## Problem to work on
Please copy each line of the records below that includes the word "MeasurementInput".

── Record extracts ──

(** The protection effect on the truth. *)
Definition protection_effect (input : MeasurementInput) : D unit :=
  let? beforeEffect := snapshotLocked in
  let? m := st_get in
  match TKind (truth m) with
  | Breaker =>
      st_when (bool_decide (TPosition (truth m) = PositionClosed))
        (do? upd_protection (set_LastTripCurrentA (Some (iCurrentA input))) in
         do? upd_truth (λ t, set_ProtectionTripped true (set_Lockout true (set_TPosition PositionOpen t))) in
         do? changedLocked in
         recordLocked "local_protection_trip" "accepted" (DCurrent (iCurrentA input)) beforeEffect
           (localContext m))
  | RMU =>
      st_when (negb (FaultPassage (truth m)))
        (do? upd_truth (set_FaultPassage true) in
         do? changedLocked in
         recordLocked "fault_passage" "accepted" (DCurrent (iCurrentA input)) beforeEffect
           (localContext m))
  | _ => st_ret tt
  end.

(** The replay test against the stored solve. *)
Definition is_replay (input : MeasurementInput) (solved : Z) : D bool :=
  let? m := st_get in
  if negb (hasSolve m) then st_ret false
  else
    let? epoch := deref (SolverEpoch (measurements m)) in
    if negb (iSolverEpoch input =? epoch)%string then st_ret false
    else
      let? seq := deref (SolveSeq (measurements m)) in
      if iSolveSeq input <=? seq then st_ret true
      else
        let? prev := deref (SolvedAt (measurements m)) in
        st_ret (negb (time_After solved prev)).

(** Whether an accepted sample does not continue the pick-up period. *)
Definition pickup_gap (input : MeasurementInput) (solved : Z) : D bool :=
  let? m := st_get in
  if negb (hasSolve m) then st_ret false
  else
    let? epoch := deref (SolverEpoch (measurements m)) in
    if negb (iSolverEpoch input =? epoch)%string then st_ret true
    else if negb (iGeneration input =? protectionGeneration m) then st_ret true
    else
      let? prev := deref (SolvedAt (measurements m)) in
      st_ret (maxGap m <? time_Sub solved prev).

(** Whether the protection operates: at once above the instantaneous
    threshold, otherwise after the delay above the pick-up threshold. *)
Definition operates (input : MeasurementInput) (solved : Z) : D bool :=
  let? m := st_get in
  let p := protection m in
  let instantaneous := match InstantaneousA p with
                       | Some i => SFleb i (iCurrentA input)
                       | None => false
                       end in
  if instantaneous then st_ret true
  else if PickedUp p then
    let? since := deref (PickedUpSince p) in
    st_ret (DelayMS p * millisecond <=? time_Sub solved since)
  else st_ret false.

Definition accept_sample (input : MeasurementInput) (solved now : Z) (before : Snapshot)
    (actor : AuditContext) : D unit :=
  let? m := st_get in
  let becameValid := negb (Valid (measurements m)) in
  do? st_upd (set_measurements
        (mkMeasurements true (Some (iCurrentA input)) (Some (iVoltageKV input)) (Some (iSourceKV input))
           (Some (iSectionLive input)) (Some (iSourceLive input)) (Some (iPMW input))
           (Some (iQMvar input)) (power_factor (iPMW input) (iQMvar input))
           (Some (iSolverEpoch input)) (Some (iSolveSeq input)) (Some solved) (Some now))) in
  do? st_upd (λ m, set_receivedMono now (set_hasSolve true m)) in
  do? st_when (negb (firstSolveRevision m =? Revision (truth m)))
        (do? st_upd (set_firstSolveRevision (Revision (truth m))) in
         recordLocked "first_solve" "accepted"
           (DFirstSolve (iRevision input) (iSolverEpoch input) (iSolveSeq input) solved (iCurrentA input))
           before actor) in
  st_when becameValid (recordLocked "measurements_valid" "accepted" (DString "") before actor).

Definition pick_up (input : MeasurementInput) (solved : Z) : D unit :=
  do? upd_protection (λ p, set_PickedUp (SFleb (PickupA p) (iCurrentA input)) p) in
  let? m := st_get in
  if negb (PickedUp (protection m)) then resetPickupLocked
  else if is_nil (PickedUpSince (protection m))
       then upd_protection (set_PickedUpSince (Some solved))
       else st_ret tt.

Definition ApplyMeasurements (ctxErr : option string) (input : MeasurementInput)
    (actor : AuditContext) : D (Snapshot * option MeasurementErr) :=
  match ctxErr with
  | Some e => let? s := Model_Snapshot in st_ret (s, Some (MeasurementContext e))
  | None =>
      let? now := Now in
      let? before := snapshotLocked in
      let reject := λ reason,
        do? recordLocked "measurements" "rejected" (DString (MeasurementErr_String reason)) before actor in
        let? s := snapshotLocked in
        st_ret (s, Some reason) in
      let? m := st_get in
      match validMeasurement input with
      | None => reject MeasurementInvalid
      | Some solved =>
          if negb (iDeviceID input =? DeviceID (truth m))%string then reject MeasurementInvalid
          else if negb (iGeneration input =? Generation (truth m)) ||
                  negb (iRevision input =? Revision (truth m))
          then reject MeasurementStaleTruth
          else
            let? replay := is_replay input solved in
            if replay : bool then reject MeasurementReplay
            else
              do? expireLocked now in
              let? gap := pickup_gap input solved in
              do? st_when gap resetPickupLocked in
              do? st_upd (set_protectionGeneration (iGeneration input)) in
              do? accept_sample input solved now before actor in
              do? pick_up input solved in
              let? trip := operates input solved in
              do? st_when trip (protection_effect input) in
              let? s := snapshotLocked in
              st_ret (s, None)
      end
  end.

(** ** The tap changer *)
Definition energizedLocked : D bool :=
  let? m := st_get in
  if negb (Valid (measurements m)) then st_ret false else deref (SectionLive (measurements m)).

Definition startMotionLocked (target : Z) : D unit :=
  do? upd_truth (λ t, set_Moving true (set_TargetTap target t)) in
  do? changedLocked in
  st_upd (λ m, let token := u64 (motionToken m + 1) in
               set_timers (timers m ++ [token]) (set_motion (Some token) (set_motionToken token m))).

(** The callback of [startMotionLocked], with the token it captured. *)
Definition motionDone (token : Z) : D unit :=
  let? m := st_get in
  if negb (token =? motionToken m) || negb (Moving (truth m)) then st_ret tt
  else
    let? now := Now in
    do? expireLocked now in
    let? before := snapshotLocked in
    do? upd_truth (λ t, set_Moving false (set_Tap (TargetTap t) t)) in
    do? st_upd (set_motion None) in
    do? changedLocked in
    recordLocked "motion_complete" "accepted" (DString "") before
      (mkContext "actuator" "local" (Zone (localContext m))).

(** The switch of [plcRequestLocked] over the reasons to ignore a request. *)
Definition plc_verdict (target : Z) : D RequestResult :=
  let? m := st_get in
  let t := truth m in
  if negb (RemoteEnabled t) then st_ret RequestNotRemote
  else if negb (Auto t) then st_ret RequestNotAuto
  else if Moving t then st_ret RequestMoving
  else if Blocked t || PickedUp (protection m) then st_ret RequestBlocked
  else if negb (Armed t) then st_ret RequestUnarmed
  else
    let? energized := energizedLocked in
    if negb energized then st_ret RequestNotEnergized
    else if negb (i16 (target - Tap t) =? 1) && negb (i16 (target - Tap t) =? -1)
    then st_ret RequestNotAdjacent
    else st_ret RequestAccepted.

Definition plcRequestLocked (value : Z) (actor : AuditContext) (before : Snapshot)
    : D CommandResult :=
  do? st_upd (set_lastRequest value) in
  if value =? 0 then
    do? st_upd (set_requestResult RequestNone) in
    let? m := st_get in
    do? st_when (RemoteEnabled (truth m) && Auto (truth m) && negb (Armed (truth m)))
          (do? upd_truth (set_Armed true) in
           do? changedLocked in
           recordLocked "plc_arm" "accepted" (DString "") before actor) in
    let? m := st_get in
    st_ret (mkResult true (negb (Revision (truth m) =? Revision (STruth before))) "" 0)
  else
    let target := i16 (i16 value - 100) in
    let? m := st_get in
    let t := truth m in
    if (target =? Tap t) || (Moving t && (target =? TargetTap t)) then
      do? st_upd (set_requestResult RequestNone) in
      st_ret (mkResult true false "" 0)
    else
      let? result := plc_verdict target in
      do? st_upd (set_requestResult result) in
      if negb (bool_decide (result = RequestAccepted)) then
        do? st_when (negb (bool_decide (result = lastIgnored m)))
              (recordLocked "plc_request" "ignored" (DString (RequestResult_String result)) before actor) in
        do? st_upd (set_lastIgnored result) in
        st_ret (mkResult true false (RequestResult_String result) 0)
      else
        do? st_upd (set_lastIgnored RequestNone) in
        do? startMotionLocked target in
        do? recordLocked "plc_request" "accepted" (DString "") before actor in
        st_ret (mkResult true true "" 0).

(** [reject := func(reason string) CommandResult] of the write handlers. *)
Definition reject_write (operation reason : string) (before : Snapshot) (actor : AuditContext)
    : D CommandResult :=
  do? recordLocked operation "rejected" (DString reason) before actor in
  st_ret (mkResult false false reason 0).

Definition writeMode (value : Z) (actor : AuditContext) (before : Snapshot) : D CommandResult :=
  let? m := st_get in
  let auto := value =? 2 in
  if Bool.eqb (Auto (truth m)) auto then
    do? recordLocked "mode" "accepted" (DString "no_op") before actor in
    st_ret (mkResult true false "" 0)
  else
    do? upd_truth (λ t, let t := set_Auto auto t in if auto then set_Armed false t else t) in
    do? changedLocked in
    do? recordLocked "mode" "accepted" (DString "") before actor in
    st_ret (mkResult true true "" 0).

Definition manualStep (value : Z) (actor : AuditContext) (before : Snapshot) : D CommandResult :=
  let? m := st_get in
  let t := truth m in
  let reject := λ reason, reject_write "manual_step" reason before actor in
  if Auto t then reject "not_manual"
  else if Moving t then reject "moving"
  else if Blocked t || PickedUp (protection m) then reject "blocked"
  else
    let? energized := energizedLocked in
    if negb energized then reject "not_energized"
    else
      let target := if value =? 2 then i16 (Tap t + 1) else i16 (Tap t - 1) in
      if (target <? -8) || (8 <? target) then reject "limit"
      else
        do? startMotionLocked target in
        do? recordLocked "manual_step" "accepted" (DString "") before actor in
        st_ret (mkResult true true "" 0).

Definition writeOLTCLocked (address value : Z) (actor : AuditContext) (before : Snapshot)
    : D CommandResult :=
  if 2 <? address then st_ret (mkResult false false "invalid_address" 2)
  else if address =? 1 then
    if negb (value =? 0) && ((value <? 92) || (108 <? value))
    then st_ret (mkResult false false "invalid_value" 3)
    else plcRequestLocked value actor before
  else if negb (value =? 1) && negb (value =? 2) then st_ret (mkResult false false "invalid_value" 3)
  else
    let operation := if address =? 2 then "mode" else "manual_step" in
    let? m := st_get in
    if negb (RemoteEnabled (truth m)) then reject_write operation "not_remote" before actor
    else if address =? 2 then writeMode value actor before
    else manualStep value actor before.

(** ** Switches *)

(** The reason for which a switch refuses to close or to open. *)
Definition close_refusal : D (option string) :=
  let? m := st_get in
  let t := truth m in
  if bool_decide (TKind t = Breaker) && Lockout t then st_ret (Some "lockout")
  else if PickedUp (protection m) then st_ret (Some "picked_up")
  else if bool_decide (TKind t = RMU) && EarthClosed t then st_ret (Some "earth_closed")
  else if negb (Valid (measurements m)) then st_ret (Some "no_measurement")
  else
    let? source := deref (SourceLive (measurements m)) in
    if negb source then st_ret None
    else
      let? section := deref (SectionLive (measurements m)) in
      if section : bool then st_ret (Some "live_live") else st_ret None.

───

## Answer for this exercise
Definition protection_effect (input : MeasurementInput) : D unit :=
Definition is_replay (input : MeasurementInput) (solved : Z) : D bool :=
Definition pickup_gap (input : MeasurementInput) (solved : Z) : D bool :=
Definition operates (input : MeasurementInput) (solved : Z) : D bool :=
Definition accept_sample (input : MeasurementInput) (solved now : Z) (before : Snapshot)
Definition pick_up (input : MeasurementInput) (solved : Z) : D unit :=
Definition ApplyMeasurements (ctxErr : option string) (input : MeasurementInput)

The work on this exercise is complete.